ASSIGNED TASK
The response should contain only those lines of the entries below that include the string "negb".

DATA PROVIDED
*** Begin section ***

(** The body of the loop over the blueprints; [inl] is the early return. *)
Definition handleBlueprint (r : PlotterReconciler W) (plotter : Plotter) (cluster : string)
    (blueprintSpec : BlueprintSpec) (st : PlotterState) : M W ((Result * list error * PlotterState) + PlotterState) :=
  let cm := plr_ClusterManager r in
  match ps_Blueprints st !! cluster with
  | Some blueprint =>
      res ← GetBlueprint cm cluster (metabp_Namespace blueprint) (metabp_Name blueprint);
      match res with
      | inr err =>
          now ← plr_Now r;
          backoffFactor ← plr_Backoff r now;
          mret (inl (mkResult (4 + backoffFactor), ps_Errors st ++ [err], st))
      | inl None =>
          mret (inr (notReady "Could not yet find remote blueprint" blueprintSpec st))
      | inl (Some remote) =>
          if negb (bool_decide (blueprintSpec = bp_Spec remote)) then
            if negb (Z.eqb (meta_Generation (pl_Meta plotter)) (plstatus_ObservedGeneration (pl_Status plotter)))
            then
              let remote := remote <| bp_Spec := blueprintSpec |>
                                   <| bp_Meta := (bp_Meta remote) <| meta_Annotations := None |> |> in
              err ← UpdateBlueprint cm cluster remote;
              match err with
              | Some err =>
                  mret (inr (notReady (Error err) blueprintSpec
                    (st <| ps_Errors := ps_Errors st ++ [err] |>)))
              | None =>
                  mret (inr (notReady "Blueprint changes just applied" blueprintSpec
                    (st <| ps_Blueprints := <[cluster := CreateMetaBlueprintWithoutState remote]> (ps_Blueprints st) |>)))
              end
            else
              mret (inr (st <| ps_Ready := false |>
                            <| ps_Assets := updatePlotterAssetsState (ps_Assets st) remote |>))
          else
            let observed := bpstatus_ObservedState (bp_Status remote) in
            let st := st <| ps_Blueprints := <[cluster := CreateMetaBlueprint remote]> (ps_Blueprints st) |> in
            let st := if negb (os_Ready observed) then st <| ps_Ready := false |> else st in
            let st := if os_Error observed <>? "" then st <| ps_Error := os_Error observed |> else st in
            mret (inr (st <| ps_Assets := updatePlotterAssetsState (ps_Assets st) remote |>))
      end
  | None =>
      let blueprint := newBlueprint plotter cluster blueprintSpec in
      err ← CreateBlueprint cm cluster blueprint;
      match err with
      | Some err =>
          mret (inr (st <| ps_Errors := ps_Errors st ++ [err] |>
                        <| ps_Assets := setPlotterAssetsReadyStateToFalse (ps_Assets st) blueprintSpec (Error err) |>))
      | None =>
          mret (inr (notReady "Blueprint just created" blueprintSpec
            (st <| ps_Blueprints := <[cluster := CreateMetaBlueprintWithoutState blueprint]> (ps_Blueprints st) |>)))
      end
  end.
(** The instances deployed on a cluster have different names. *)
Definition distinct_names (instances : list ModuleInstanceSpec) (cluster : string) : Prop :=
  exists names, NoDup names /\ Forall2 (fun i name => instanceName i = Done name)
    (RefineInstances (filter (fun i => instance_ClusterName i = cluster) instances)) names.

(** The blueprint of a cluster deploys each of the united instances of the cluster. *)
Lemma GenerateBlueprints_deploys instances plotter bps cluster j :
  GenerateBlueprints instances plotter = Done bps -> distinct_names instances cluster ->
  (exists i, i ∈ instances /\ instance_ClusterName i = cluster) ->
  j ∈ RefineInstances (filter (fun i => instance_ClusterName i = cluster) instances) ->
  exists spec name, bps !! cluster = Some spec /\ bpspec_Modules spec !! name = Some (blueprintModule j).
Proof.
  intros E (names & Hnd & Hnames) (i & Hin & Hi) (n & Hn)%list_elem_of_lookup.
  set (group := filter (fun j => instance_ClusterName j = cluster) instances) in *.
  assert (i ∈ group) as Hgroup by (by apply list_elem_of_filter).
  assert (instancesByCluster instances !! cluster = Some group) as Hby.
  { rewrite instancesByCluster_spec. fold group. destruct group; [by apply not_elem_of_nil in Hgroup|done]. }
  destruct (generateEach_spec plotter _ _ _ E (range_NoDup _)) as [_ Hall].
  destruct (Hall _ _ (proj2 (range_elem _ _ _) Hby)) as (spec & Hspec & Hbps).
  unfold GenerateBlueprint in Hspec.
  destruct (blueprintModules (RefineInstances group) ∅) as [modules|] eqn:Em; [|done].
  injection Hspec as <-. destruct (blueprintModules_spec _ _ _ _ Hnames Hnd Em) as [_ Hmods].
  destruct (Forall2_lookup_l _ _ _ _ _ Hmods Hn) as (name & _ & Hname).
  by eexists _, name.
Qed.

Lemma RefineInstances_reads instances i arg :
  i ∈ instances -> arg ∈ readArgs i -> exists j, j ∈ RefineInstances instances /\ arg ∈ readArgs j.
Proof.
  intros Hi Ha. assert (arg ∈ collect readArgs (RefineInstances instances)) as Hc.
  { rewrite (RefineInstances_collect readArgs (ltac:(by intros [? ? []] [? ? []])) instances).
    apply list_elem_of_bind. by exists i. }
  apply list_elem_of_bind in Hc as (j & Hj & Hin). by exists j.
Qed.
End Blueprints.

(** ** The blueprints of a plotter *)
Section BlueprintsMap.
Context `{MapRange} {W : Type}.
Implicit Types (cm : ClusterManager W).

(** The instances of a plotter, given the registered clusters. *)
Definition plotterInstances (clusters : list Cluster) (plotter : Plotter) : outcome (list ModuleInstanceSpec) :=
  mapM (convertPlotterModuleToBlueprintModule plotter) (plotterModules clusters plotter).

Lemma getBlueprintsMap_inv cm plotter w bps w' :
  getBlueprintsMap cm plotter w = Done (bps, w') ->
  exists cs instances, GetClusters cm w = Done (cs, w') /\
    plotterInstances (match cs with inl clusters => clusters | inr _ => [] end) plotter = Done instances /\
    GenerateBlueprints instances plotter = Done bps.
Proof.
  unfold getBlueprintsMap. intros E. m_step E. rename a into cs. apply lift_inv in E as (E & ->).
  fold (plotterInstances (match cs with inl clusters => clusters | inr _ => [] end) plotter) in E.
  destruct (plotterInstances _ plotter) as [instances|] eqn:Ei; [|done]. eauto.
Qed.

*** End section ***

ANSWER TO THE EXERCISE
          if negb (bool_decide (blueprintSpec = bp_Spec remote)) then
            if negb (Z.eqb (meta_Generation (pl_Meta plotter)) (plstatus_ObservedGeneration (pl_Status plotter)))
            let st := if negb (os_Ready observed) then st <| ps_Ready := false |> else st in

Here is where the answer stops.